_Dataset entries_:
━━━━━━

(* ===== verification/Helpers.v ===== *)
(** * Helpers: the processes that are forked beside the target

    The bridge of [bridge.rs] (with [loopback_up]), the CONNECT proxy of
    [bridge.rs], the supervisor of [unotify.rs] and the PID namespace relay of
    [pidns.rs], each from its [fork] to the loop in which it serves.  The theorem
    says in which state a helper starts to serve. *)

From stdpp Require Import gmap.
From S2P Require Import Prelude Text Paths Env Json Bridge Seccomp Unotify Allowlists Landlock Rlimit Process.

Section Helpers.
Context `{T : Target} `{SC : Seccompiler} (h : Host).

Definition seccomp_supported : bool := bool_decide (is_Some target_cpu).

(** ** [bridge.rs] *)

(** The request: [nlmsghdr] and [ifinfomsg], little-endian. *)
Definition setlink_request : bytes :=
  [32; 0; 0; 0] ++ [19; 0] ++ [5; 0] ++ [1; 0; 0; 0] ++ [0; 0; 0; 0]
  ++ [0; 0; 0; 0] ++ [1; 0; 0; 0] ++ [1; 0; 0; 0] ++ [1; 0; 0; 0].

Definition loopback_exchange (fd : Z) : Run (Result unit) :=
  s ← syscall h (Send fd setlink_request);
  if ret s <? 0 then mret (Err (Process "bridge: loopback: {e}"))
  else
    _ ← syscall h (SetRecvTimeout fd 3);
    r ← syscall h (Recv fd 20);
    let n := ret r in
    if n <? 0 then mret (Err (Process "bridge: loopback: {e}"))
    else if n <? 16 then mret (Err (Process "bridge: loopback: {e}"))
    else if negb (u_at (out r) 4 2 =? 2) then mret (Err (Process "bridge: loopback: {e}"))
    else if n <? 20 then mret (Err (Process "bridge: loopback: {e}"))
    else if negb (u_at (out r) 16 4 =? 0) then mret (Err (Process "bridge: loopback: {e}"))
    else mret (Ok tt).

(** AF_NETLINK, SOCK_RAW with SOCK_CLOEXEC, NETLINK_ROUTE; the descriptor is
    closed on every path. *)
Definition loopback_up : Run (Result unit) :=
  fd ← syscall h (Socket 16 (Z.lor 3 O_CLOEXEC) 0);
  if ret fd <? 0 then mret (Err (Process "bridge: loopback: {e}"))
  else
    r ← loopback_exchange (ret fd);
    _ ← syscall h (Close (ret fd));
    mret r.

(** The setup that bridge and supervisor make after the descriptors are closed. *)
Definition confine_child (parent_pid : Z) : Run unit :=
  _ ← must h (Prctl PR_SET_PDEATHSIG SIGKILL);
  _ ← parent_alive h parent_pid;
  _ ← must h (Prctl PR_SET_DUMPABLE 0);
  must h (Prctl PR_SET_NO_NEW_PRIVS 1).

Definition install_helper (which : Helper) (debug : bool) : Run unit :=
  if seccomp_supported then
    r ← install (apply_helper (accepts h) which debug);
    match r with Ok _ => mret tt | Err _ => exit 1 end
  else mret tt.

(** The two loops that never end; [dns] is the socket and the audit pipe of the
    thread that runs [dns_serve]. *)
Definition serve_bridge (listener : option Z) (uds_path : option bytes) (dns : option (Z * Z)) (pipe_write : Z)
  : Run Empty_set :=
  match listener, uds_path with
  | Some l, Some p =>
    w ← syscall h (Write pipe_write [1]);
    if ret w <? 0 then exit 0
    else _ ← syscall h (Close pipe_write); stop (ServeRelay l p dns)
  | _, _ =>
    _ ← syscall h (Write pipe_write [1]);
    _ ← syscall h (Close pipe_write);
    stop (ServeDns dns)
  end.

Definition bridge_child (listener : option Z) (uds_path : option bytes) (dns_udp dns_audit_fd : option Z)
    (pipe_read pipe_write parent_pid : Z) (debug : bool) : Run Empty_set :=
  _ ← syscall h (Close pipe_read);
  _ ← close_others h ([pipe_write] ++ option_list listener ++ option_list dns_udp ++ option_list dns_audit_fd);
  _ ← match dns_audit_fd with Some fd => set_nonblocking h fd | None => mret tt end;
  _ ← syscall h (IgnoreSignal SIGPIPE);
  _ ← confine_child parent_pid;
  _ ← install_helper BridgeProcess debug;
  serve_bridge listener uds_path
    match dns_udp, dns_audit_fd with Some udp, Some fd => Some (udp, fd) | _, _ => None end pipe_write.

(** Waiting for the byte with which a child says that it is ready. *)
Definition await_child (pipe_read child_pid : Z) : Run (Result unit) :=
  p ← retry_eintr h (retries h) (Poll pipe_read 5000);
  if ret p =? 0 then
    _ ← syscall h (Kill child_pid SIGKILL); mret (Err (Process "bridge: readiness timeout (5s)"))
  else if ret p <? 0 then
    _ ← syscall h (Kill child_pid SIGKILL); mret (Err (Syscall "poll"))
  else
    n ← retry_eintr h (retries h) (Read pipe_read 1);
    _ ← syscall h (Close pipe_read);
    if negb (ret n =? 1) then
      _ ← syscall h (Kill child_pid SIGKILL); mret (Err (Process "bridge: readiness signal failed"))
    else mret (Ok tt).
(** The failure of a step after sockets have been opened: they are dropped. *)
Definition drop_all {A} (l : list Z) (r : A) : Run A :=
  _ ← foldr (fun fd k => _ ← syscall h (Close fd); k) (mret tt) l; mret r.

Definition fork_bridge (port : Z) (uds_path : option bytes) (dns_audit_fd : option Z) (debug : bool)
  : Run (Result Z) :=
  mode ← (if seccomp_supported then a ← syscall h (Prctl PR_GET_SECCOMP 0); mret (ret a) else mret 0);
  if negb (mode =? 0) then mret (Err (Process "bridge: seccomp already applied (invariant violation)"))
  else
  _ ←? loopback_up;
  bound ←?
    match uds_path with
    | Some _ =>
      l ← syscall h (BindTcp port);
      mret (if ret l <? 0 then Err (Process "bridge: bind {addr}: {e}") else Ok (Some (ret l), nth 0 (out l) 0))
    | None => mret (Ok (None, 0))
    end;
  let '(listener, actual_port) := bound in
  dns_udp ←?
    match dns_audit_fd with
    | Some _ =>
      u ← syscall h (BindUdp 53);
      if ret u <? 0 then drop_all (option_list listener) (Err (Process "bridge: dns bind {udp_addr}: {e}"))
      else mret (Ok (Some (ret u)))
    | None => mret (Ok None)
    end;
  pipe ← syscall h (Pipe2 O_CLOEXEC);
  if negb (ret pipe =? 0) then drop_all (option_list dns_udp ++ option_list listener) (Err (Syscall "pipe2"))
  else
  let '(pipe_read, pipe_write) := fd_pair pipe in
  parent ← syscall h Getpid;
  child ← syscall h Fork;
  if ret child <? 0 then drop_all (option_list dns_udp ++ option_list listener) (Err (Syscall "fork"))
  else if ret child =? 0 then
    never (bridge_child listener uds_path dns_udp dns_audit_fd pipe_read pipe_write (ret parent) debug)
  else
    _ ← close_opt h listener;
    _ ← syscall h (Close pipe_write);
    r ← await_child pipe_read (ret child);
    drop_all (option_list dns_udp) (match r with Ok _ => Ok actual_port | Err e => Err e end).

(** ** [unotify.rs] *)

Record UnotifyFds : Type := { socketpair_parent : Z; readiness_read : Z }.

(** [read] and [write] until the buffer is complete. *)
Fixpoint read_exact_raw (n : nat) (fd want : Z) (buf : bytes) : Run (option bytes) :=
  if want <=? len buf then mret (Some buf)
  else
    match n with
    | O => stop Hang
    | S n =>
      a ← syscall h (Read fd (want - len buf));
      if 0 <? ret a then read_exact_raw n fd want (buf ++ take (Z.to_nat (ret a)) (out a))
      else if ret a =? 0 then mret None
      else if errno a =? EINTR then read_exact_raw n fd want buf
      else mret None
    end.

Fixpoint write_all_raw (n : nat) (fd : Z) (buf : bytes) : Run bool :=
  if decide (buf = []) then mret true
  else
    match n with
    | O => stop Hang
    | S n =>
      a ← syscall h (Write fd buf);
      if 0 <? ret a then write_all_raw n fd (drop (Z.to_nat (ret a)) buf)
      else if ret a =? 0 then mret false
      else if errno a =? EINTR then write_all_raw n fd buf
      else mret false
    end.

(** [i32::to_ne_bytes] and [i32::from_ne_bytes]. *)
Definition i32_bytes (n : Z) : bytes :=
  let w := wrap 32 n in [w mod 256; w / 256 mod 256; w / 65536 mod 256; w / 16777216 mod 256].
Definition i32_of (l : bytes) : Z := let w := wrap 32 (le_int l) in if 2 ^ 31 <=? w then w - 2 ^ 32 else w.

━━━━━━

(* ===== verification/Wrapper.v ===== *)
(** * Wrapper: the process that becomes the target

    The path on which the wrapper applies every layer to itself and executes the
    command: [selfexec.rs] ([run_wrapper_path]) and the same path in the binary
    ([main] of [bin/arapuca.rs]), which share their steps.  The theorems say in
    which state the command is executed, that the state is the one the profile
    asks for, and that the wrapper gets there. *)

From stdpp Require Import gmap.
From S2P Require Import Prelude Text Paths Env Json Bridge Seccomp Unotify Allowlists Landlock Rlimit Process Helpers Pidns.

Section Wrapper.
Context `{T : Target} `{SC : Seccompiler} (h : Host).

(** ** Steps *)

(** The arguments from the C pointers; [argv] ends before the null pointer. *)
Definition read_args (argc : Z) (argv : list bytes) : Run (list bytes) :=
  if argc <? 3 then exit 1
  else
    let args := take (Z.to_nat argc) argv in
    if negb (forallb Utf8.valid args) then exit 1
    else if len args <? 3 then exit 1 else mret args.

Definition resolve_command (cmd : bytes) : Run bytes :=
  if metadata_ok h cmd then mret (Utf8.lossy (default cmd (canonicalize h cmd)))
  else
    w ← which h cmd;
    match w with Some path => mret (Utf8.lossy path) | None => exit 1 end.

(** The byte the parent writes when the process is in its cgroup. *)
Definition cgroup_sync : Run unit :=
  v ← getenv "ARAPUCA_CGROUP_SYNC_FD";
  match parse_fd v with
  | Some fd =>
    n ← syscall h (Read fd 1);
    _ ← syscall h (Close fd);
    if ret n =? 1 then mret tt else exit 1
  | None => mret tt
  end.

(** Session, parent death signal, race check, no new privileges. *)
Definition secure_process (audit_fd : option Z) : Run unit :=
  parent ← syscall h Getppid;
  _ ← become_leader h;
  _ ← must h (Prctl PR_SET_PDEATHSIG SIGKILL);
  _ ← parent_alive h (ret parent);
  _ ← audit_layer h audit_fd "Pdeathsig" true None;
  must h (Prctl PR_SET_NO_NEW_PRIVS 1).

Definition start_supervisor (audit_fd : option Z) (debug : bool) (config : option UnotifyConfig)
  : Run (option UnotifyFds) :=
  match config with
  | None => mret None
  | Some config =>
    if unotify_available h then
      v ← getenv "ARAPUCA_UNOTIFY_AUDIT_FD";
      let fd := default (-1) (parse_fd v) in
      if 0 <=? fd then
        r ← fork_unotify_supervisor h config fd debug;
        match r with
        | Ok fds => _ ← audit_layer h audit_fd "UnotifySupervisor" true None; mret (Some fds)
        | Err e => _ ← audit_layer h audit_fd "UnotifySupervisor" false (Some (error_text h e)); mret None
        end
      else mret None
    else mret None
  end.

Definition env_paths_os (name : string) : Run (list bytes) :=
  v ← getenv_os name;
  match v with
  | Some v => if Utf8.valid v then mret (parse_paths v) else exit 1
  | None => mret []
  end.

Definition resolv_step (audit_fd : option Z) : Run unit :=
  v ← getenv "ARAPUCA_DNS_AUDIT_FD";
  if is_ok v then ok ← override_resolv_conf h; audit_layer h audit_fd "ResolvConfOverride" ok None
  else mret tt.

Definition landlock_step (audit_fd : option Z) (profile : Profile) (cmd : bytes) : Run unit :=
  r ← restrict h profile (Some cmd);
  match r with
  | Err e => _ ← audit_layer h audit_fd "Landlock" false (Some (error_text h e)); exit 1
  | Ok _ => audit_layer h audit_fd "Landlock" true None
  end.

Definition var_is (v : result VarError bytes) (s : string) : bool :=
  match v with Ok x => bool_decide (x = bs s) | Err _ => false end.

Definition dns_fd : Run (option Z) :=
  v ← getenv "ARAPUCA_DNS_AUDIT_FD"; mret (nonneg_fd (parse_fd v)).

━━━━━━

_Exercise_:
From the line that has "(* ===== verification/Helpers.v ===== *)" through the line that has "else if n <? 20", copy every line exactly as it appears above, and leave out all others.

_Output of the task_:
(* ===== verification/Helpers.v ===== *)
(** * Helpers: the processes that are forked beside the target

    The bridge of [bridge.rs] (with [loopback_up]), the CONNECT proxy of
    [bridge.rs], the supervisor of [unotify.rs] and the PID namespace relay of
    [pidns.rs], each from its [fork] to the loop in which it serves.  The theorem
    says in which state a helper starts to serve. *)

From stdpp Require Import gmap.
From S2P Require Import Prelude Text Paths Env Json Bridge Seccomp Unotify Allowlists Landlock Rlimit Process.

Section Helpers.
Context `{T : Target} `{SC : Seccompiler} (h : Host).

Definition seccomp_supported : bool := bool_decide (is_Some target_cpu).

(** ** [bridge.rs] *)

(** The request: [nlmsghdr] and [ifinfomsg], little-endian. *)
Definition setlink_request : bytes :=
  [32; 0; 0; 0] ++ [19; 0] ++ [5; 0] ++ [1; 0; 0; 0] ++ [0; 0; 0; 0]
  ++ [0; 0; 0; 0] ++ [1; 0; 0; 0] ++ [1; 0; 0; 0] ++ [1; 0; 0; 0].

Definition loopback_exchange (fd : Z) : Run (Result unit) :=
  s ← syscall h (Send fd setlink_request);
  if ret s <? 0 then mret (Err (Process "bridge: loopback: {e}"))
  else
    _ ← syscall h (SetRecvTimeout fd 3);
    r ← syscall h (Recv fd 20);
    let n := ret r in
    if n <? 0 then mret (Err (Process "bridge: loopback: {e}"))
    else if n <? 16 then mret (Err (Process "bridge: loopback: {e}"))
    else if negb (u_at (out r) 4 2 =? 2) then mret (Err (Process "bridge: loopback: {e}"))
    else if n <? 20 then mret (Err (Process "bridge: loopback: {e}"))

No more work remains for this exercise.